### Work order
For each line below that holds the word "Hlen", make a copy.

### Study material
Lemma index_missing_true index factors :
  index_missing index factors = true <-> ~ bound_in index factors.
Proof.
  rewrite <- index_missing_false. by destruct (index_missing index factors).
Qed.

Lemma check_indices_of_product_ok indices factors :
  check_indices_of_product indices factors = Ok tt
  <-> forall index, index ∈ indices -> bound_in index factors.
Proof.
  unfold check_indices_of_product, raise.
  rewrite (for_each_check_ok indices (fun index => index_missing index factors)).
  by setoid_rewrite index_missing_false.
Qed.

Lemma check_indices_of_product_err indices factors :
  check_indices_of_product indices factors = Err (Raise ValueError indices_not_correct)
  <-> exists index, index ∈ indices /\ ~ bound_in index factors.
Proof.
  unfold check_indices_of_product, raise.
  rewrite (for_each_check_err indices (fun index => index_missing index factors)).
  by setoid_rewrite index_missing_true.
Qed.

Lemma check_indices_of_sum_unfold indices terms :
  check_indices_of_sum indices terms
  = for_each indices
      (fun index (_ : unit) =>
         if existsb (fun arg => index_missing index (args arg)) terms
         then Err (Raise ValueError indices_not_correct) else Ok tt) tt.
Proof.
  unfold check_indices_of_sum, raise. apply for_each_ext. intros index [] _.
  apply (for_each_check_existsb terms (fun arg => index_missing index (args arg))).
Qed.

Lemma check_indices_of_sum_ok indices terms :
  check_indices_of_sum indices terms = Ok tt
  <-> forall index, index ∈ indices ->
      forall term, term ∈ terms -> bound_in index (args term).
Proof.
  rewrite check_indices_of_sum_unfold, for_each_check_ok. split.
  - intros Hall index Hi term Ht. apply index_missing_false.
    specialize (Hall index Hi). destruct (index_missing index (args term)) eqn:Hm; [|done].
    assert (existsb (fun arg => index_missing index (args arg)) terms = true); [|congruence].
    apply existsb_exists. exists term. split; [by apply list_elem_of_In | done].
  - intros Hall index Hi.
    destruct (existsb (fun arg => index_missing index (args arg)) terms) eqn:He; [|done].
    apply existsb_exists in He as (term & Ht & Hm). apply list_elem_of_In in Ht.
    apply index_missing_true in Hm. destruct Hm. by apply Hall.
Qed.

Lemma check_indices_of_sum_err indices terms :
  check_indices_of_sum indices terms = Err (Raise ValueError indices_not_correct)
  <-> exists index term, index ∈ indices /\ term ∈ terms /\ ~ bound_in index (args term).
Proof.
  rewrite check_indices_of_sum_unfold, for_each_check_err. split.
  - intros (index & Hi & He). apply existsb_exists in He as (term & Ht & Hm).
    exists index, term. split_and!; [done | by apply list_elem_of_In |].
    by apply index_missing_true.
  - intros (index & term & Hi & Ht & Hm). exists index. split; [done|].
    apply existsb_exists. exists term. split; [by apply list_elem_of_In|].
    by apply index_missing_true.
Qed.

Lemma product_bound_or_unbound (indices : list string) factors :
  (forall index, index ∈ indices -> bound_in index factors)
  \/ (exists index, index ∈ indices /\ ~ bound_in index factors).
Proof.
  destruct (for_each_check_cases indices (fun index => index_missing index factors)
              (Raise ValueError indices_not_correct)) as [Hc|Hc].
  - left. by apply check_indices_of_product_ok.
  - right. by apply check_indices_of_product_err.
Qed.

Lemma sum_bound_or_unbound (indices : list string) (terms : list Basic) :
  (forall index, index ∈ indices -> forall term, term ∈ terms -> bound_in index (args term))
  \/ (exists index term, index ∈ indices /\ term ∈ terms /\ ~ bound_in index (args term)).
Proof.
  destruct (for_each_check_cases indices
              (fun index => existsb (fun arg => index_missing index (args arg)) terms)
              (Raise ValueError indices_not_correct)) as [Hc|Hc];
    rewrite <- check_indices_of_sum_unfold in Hc.
  - left. by apply check_indices_of_sum_ok.
  - right. by apply check_indices_of_sum_err.
Qed.

(** The two outcomes of the index validation cover all cases and exclude
    each other. *)
Lemma indices_bound_or_unbound e indices :
  indices_bound e indices \/ index_unbound e indices.
Proof.
  destruct e; simpl; first [apply sum_bound_or_unbound | apply product_bound_or_unbound].
Qed.


End Index_validation.

(** ** The expression model: operators and components *)

Section Collection.

Lemma elem_of_component_labels e c :
  c ∈ component_labels e
  <-> exists a, a ∈ factor_list e /\ is_DipoleOperator a = true /\ c ∈ comp_chars a.
Proof.
  unfold component_labels. rewrite list_elem_of_In, in_flat_map. split.
  - intros (a & Ha & Hc). apply filter_In in Ha as [Ha Hop].
    exists a. by rewrite !list_elem_of_In.
  - intros (a & Ha & Hop & Hc). exists a. rewrite filter_In, <- !list_elem_of_In. done.
Qed.
Lemma octet3_sextets : octet3 (sextet3 b2 b3) (sextet4 b3) = b3.
Proof.
  pose proof (all_below2_spec 256 _ chk_octets_all b2 b3 H2 H3) as E.
  unfold chk_octets in E. split_chk E. assumption.
Qed.
End Octets.

Lemma to_N_lt (x : byte) : (Byte.to_N x < 256)%N.
Proof. pose proof (Byte.to_N_bounded x). lia. Qed.

Create HintDb b64.
#[local] Hint Resolve to_N_lt sextet1_lt sextet2_lt sextet3_lt sextet4_lt
  : b64.

Lemma decode_pair_encode (x1 : byte) :
  let b1 := Byte.to_N x1 in
  decode_pair (b2a (sextet1 b1)) (b2a (sextet2 b1 0)) = Some [x1].
Proof.
  intros b1. unfold decode_pair.
  rewrite (a2b_b2a (sextet1 b1)) by (subst b1; auto with b64).
  rewrite (a2b_b2a (sextet2 b1 0))
    by (subst b1; apply sextet2_lt; auto with b64; reflexivity).
  rewrite octet1_sextets by (subst b1; auto with b64; reflexivity).
  subst b1. now rewrite Byte.of_to_N.
Qed.

Lemma decode_triple_encode (x1 x2 : byte) :
  let b1 := Byte.to_N x1 in
  let b2 := Byte.to_N x2 in
  decode_triple (b2a (sextet1 b1)) (b2a (sextet2 b1 b2))
                (b2a (sextet3 b2 0)) = Some [x1; x2].
Proof.
  intros b1 b2. unfold decode_triple.
  rewrite (a2b_b2a (sextet1 b1)) by (subst b1; auto with b64).
  rewrite (a2b_b2a (sextet2 b1 b2)) by (subst b1 b2; auto with b64).
  rewrite (a2b_b2a (sextet3 b2 0))
    by (subst b2; apply sextet3_lt; auto with b64; reflexivity).
  rewrite octet1_sextets by (subst b1 b2; auto with b64).
  rewrite (octet2_sextets b1 b2 0)
    by (subst b1 b2; auto with b64; reflexivity).
  subst b1 b2. now rewrite !Byte.of_to_N.
Qed.

Lemma decode_quad_encode (x1 x2 x3 : byte) :
  let b1 := Byte.to_N x1 in
  let b2 := Byte.to_N x2 in
  let b3 := Byte.to_N x3 in
  decode_quad (b2a (sextet1 b1)) (b2a (sextet2 b1 b2))
              (b2a (sextet3 b2 b3)) (b2a (sextet4 b3)) = Some [x1; x2; x3].
Proof.
  intros b1 b2 b3. unfold decode_quad.
  rewrite (a2b_b2a (sextet1 b1)) by (subst b1; auto with b64).
  rewrite (a2b_b2a (sextet2 b1 b2)) by (subst b1 b2; auto with b64).
  rewrite (a2b_b2a (sextet3 b2 b3)) by (subst b2 b3; auto with b64).
  rewrite (a2b_b2a (sextet4 b3)) by (subst b3; auto with b64).
  rewrite octet1_sextets by (subst b1 b2; auto with b64).
  rewrite (octet2_sextets b1 b2 b3) by (subst b1 b2 b3; auto with b64).
  rewrite octet3_sextets by (subst b2 b3; auto with b64).
  subst b1 b2 b3. now rewrite !Byte.of_to_N.
Qed.

(** Decoding undoes encoding, for every byte sequence; by induction on a
    bound of the length, since the encoder consumes three octets a step. *)
Lemma b64decode_b64encode_bounded (n : nat) :
  forall data, (List.length data <= n)%nat ->
               b64decode (b64encode data) = Some data.
Proof.
  induction n as [|n IH]; intros data Hlen.
  - destruct data; [reflexivity | simpl in Hlen; lia].
  - destruct data as [|x1 [|x2 [|x3 rest]]].
    + reflexivity.
    + cbn [b64encode b64decode].
      rewrite Ascii.eqb_refl. cbn [String.eqb andb].
      apply decode_pair_encode.
    + cbn [b64encode b64decode].
      rewrite Ascii.eqb_refl. cbn [String.eqb andb].
      rewrite b2a_not_pad
        by (apply sextet3_lt; auto with b64; reflexivity).
      apply decode_triple_encode.
    + cbn [b64encode b64decode].
      rewrite (b2a_not_pad (sextet4 _)) by auto with b64.
      cbn [andb].
      rewrite decode_quad_encode.
      rewrite IH by (simpl in Hlen; lia).
      reflexivity.
Qed.
(* ===== verification/Text.v ===== *)
(** Texts ([str], [String]) and the functions of the standard library the source uses on
    them: [split], [split_once], [trim], [parse::<u32>], [to_lowercase], and the test of
    [from_utf8].  A text is its UTF-8 bytes. *)
From S2P Require Import Prelude.
From Stdlib Require Import Strings.Ascii Strings.Byte.

(** * Definitions *)

(** [s.split(sep)], the one empty piece of an empty text included. *)
Fixpoint split_on (sep : ascii) (s : string) : list string :=
  match s with
  | EmptyString => [EmptyString]
  | String c s' =>
      if Ascii.eqb c sep then EmptyString :: split_on sep s'
      else match split_on sep s' with
           | [] => [String c EmptyString]
           | p :: ps => String c p :: ps
           end
  end.

(** [s.split_once(sep)]: around the first separator. *)
Fixpoint split_once (sep : ascii) (s : string) : option (string * string) :=
  match s with
  | EmptyString => None
  | String c s' =>
      if Ascii.eqb c sep then Some (EmptyString, s')
      else p ← split_once sep s'; Some (String c p.1, p.2)
  end.

(** ** Bytes *)

Definition byte_val (b : byte) : Z := Z.of_N (Byte.to_N b).
(** [String::from_utf8_lossy] of text that is UTF-8. *)
Definition text_of_bytes (l : list byte) : string := String.string_of_list_byte l.

(** [str::from_utf8]: the byte ranges of RFC 3629. *)
Definition in_bytes (lo hi : Z) (b : byte) : bool := (lo <=? byte_val b) && (byte_val b <=? hi).
Definition continuation (b : byte) : bool := in_bytes 0x80 0xBF b.

Fixpoint utf8_valid (l : list byte) : bool :=
  match l with
  | [] => true
  | a :: l1 =>
      if in_bytes 0 0x7F a then utf8_valid l1 else
      match l1 with
      | b :: l2 =>
          if in_bytes 0xC2 0xDF a then continuation b && utf8_valid l2 else
          match l2 with
          | c :: l3 =>
              let second := if byte_val a =? 0xE0 then in_bytes 0xA0 0xBF b
                            else if byte_val a =? 0xED then in_bytes 0x80 0x9F b else continuation b in
              if in_bytes 0xE0 0xEF a then second && continuation c && utf8_valid l3 else
              match l3 with
              | d :: l4 =>
                  let second := if byte_val a =? 0xF0 then in_bytes 0x90 0xBF b
                                else if byte_val a =? 0xF4 then in_bytes 0x80 0x8F b else continuation b in
                  in_bytes 0xF0 0xF4 a && second && continuation c && continuation d && utf8_valid l4
              | [] => false
              end
          | [] => false
          end
      | [] => false
      end
  end.

(** The characters [str::trim] removes (Unicode White_Space), by their number of bytes. *)
Definition space1 (a : Z) : bool := bool_decide (a = 32) || ((9 <=? a) && (a <=? 13)).
Definition space2 (a b : Z) : bool := (a =? 0xC2) && ((b =? 0x85) || (b =? 0xA0)).
Definition space3 (a b c : Z) : bool :=
  bool_decide ((a, b, c) ∈ [(0xE1, 0x9A, 0x80); (0xE2, 0x80, 0xA8); (0xE2, 0x80, 0xA9); (0xE2, 0x80, 0xAF);
                            (0xE2, 0x81, 0x9F); (0xE3, 0x80, 0x80)]) ||
  ((a =? 0xE2) && (b =? 0x80) && (0x80 <=? c) && (c <=? 0x8A)).

Fixpoint trim_start (l : list byte) : list byte :=
  match l with
  | [] => []
  | a :: l1 =>
      if space1 (byte_val a) then trim_start l1 else
      match l1 with
      | b :: l2 =>
          if space2 (byte_val a) (byte_val b) then trim_start l2 else
          match l2 with
          | c :: l3 => if space3 (byte_val a) (byte_val b) (byte_val c) then trim_start l3 else l
          | [] => l
          end
      | [] => l
      end
  end.

(** The same from the end, on the reversed text. *)
Fixpoint trim_end_rev (l : list byte) : list byte :=
  match l with
  | [] => []
  | a :: l1 =>
      if space1 (byte_val a) then trim_end_rev l1 else
      match l1 with
      | b :: l2 =>
          if space2 (byte_val b) (byte_val a) then trim_end_rev l2 else
          match l2 with
          | c :: l3 => if space3 (byte_val c) (byte_val b) (byte_val a) then trim_end_rev l3 else l
          | [] => l
          end
      | [] => l
      end
  end.

Definition bytes_of (s : string) : list byte := String.list_byte_of_string s.

Definition trim (s : string) : string :=
  text_of_bytes (reverse (trim_end_rev (reverse (trim_start (bytes_of s))))).

(** ** Numbers and letters *)

(** [s.parse::<u32>().ok()]: an optional [+], then digits, without overflow. *)
Fixpoint parse_digits (acc : Z) (s : string) : option Z :=
  match s with
  | EmptyString => Some acc
  | String c s' =>
      let n := Z.of_N (N_of_ascii c) in
      if (48 <=? n) && (n <=? 57) then
        let acc := 10 * acc + (n - 48) in
        if acc <=? u32_max then parse_digits acc s' else None
      else None
  end.
Definition parse_u32 (s : string) : option Z :=
  let digits := match s with String "+" s' => s' | _ => s end in
  match digits with EmptyString => None | _ => parse_digits 0 digits end.

(** [to_lowercase] on the ASCII letters.  No other character has an ASCII letter among
    its lower case ones, except for the Kelvin sign, which has [k]. *)
Definition lower_ascii (c : ascii) : ascii :=
  let n := N_of_ascii c in if ((65 <=? n) && (n <=? 90))%N then ascii_of_N (n + 32) else c.
Fixpoint to_lowercase (s : string) : string :=
  match s with
  | EmptyString => EmptyString
  | String c s' => String (lower_ascii c) (to_lowercase s')
  end.

(** * Lemmas *)

(** The text holds no [sep]. *)
Fixpoint lacks (sep : ascii) (s : string) : bool :=
  match s with EmptyString => true | String c s' => negb (Ascii.eqb c sep) && lacks sep s' end.

Lemma split_on_lacks sep s : lacks sep s = true -> split_on sep s = [s].
Proof.
  induction s as [| c s IH]; [done |]. cbn. intros [Hc Hs]%andb_true_iff.
  apply negb_true_iff in Hc. by rewrite Hc, IH.
Qed.

Lemma split_on_app sep a s : lacks sep a = true -> split_on sep (a +:+ String sep s) = a :: split_on sep s.
Proof.
  induction a as [| c a IH]; intros Ha.
  - change ("" +:+ String sep s) with (String sep s). cbn [split_on]. by rewrite Ascii.eqb_refl.
  - apply andb_true_iff in Ha as [Hc%negb_true_iff Ha].
    change (String c a +:+ String sep s) with (String c (a +:+ String sep s)). cbn [split_on]. by rewrite Hc, IH.
Qed.

(** Splitting undoes joining. *)
Lemma split_on_concat sep l :
  l <> [] -> Forall (fun s => lacks sep s = true) l -> split_on sep (String.concat (String sep "") l) = l.
Proof.
  induction l as [| a [| b l] IH]; intros Hl Ha; [done | |]; apply Forall_cons in Ha as [Ha Hr].
  - by apply split_on_lacks.
  - change (String.concat _ (a :: b :: l)) with (a +:+ String sep (String.concat (String sep "") (b :: l))).
    rewrite split_on_app by done. by rewrite IH.
Qed.

Lemma split_once_app sep a s : lacks sep a = true -> split_once sep (a +:+ String sep s) = Some (a, s).
Proof.
  induction a as [| c a IH]; intros Ha.
  - change ("" +:+ String sep s) with (String sep s). cbn [split_once]. by rewrite Ascii.eqb_refl.
  - apply andb_true_iff in Ha as [Hc%negb_true_iff Ha].
    change (String c a +:+ String sep s) with (String c (a +:+ String sep s)). cbn [split_once]. by rewrite Hc, IH.
Qed.

Lemma split_once_lacks sep s : lacks sep s = true -> split_once sep s = None.
Proof.
  induction s as [| c s IH]; [done |]. cbn. intros [Hc%negb_true_iff Hs]%andb_true_iff. by rewrite Hc, IH.
Qed.

(** A text read as [u32] is within the bounds. *)
Lemma parse_digits_bounds s : forall acc n, 0 <= acc <= u32_max -> parse_digits acc s = Some n -> 0 <= n <= u32_max.
Proof.
  induction s as [| c s IH]; cbn; intros acc n Ha Hn; [by injection Hn as <- |].
  destruct (_ && _) eqn:Hd; [| done]. bool_facts. destruct (_ <=? u32_max) eqn:Ho; [| done]. bool_facts.
  eapply IH; [| exact Hn]. lia.
Qed.

Lemma parse_u32_bounds s n : parse_u32 s = Some n -> 0 <= n <= u32_max.
Proof.
  unfold parse_u32. intros H. destruct (match s with String "+" s' => s' | _ => s end) eqn:E; [done |].
  eapply parse_digits_bounds; [| exact H]. by unfold u32_max.
Qed.

Example trim_spaces : trim " a b	
" = "a b".
Proof. vm_compute. reflexivity. Qed.
Example parse_u32_cases :
  parse_u32 "+12" = Some 12 /\ parse_u32 "" = None /\ parse_u32 "+" = None /\ parse_u32 "4294967295" = Some 4294967295 /\
  parse_u32 "4294967296" = None /\ parse_u32 " 1" = None.
Proof. vm_compute. repeat split. Qed.
(** ** Side effects *)

Inductive SideEffectStatus : Type :=
| Uncommitted | Committed | Replayable | NonReplayable | Unknown.

#[export] Instance SideEffectStatus_eq_dec : EqDecision SideEffectStatus.
Proof. solve_decision. Defined.

Definition side_effect_as_str (s : SideEffectStatus) : string :=
  match s with
  | Uncommitted => "UNCOMMITTED"
  | Committed => "COMMITTED"
  | Replayable => "REPLAYABLE"
  | NonReplayable => "NON_REPLAYABLE"
  | Unknown => "UNKNOWN"
  end.

Record SideEffectEntry := mkSideEffectEntry {
  se_side_effect_id : string;
  se_kind : string;
  se_status : SideEffectStatus;
  se_idempotency_key : option string;
  se_committed_ms : option Z
}.

Record SideEffectManifest := mkSideEffectManifest {
  sem_entries : list SideEffectEntry;
  sem_frontier_boundary : Z
}.

Definition validate_for_exact (m : SideEffectManifest) : FabricResult unit :=
  for_each (fun e =>
    match se_status e with
    | Unknown => Err (FrontierInconsistency
        "side effect {} has UNKNOWN state; exact resumability cannot be claimed")
    | NonReplayable => Err (FrontierInconsistency
        "side effect {} is NON_REPLAYABLE and not committed; capture must not cross an unresolved non-idempotent side-effect boundary")
    | _ => Ok tt
    end) (sem_entries m).

Definition classify (m : SideEffectManifest) (side_effect_id : string) : option SideEffectStatus :=
  se_status <$> find_first (fun e => bool_decide (se_side_effect_id e = side_effect_id)) (sem_entries m).

(** ** Checkpoint classes *)

Inductive CheckpointType : Type :=
| Full | Incremental | Delta | Application | Process | TypeExecutionFrontier | Portable | LocalOnly.

#[export] Instance CheckpointType_eq_dec : EqDecision CheckpointType.
Proof. solve_decision. Defined.

Definition checkpoint_type_as_str (t : CheckpointType) : string :=
  match t with
  | Full => "FULL"
  | Incremental => "INCREMENTAL"
  | Delta => "DELTA"
  | Application => "APPLICATION"
  | Process => "PROCESS"
  | TypeExecutionFrontier => "EXECUTION_FRONTIER"
  | Portable => "PORTABLE"
  | LocalOnly => "LOCAL_ONLY"
  end.

Inductive ConsistencyClass : Type :=
| CrashConsistent | ApplicationConsistent | ExecutionConsistent.

#[export] Instance ConsistencyClass_eq_dec : EqDecision ConsistencyClass.
Proof. solve_decision. Defined.

(** The derived [Ord]: declaration order. *)
Definition consistency_rank (c : ConsistencyClass) : Z :=
  match c with CrashConsistent => 0 | ApplicationConsistent => 1 | ExecutionConsistent => 2 end.

Definition consistency_as_str (c : ConsistencyClass) : string :=
  match c with
  | CrashConsistent => "CRASH_CONSISTENT"
  | ApplicationConsistent => "APPLICATION_CONSISTENT"
  | ExecutionConsistent => "EXECUTION_CONSISTENT"
  end.

Inductive ResumabilityClass : Type :=
| NonResumable | RestartFromCheckpoint | Degraded | Equivalent | Exact.

#[export] Instance ResumabilityClass_eq_dec : EqDecision ResumabilityClass.
Proof. solve_decision. Defined.

Definition resumability_rank (r : ResumabilityClass) : Z :=
  match r with
  | NonResumable => 0 | RestartFromCheckpoint => 1 | Degraded => 2 | Equivalent => 3 | Exact => 4
  end.

Definition resumability_as_str (r : ResumabilityClass) : string :=
  match r with
  | Exact => "EXACT"
  | Equivalent => "EQUIVALENT"
  | Degraded => "DEGRADED"
  | RestartFromCheckpoint => "RESTART_FROM_CHECKPOINT"
  | NonResumable => "NON_RESUMABLE"
  end.

Inductive IntegrityState : Type := Pending | Valid | Corrupt | Unverifiable.

#[export] Instance IntegrityState_eq_dec : EqDecision IntegrityState.
Proof. solve_decision. Defined.

Definition integrity_as_str (i : IntegrityState) : string :=
  match i with
  | Pending => "pending"
  | Valid => "valid"
  | Corrupt => "corrupt"
  | Unverifiable => "unverifiable"
  end.

Inductive ProtectionState : Type := Unprotected | Protected | Pinned.

#[export] Instance ProtectionState_eq_dec : EqDecision ProtectionState.
Proof. solve_decision. Defined.

Inductive RetirementEligibility : Type :=
| Eligible | EligProtected | EligPinned | MinimumGenerations | ActiveRestore | NotEligible.

#[export] Instance RetirementEligibility_eq_dec : EqDecision RetirementEligibility.
Proof. solve_decision. Defined.

Inductive ComponentType : Type :=
| ProcessMetadata | ApplicationState | MemoryRegion | AcceleratorState | RuntimeState | QueueState
| SchedulerState | RngState | FilesystemState | OpenResourceDescriptor | ToolState | ModelState
| KvState | CustomState.

#[export] Instance ComponentType_eq_dec : EqDecision ComponentType.
Proof. solve_decision. Defined.

Definition component_type_as_str (t : ComponentType) : string :=
  match t with
  | ProcessMetadata => "PROCESS_METADATA"
  | ApplicationState => "APPLICATION_STATE"
  | MemoryRegion => "MEMORY_REGION"
  | AcceleratorState => "ACCELERATOR_STATE"
  | RuntimeState => "RUNTIME_STATE"
  | QueueState => "QUEUE_STATE"
  | SchedulerState => "SCHEDULER_STATE"
  | RngState => "RNG_STATE"
  | FilesystemState => "FILESYSTEM_STATE"
  | OpenResourceDescriptor => "OPEN_RESOURCE_DESCRIPTOR"
  | ToolState => "TOOL_STATE"
  | ModelState => "MODEL_STATE"
  | KvState => "KV_STATE"
  | CustomState => "CUSTOM_STATE"
  end.

(** ** Records of a checkpoint *)

Record DurableLocation := mkDurableLocation {
  loc_node : string;
  loc_path : string;
  loc_verified : bool
}.

#[export] Instance DurableLocation_eq_dec : EqDecision DurableLocation.
Proof. solve_decision. Defined.

Record StorageRepresentation := mkStorageRepresentation {
  sr_codec : string;
  sr_original_size : Z;
  sr_stored_size : Z;
  sr_stored_hash : string;
  sr_relative_path : string
}.

#[export] Instance StorageRepresentation_eq_dec : EqDecision StorageRepresentation.
Proof. solve_decision. Defined.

### Answer to this exercise
  induction n as [|n IH]; intros data Hlen.
  - destruct data; [reflexivity | simpl in Hlen; lia].
      rewrite IH by (simpl in Hlen; lia).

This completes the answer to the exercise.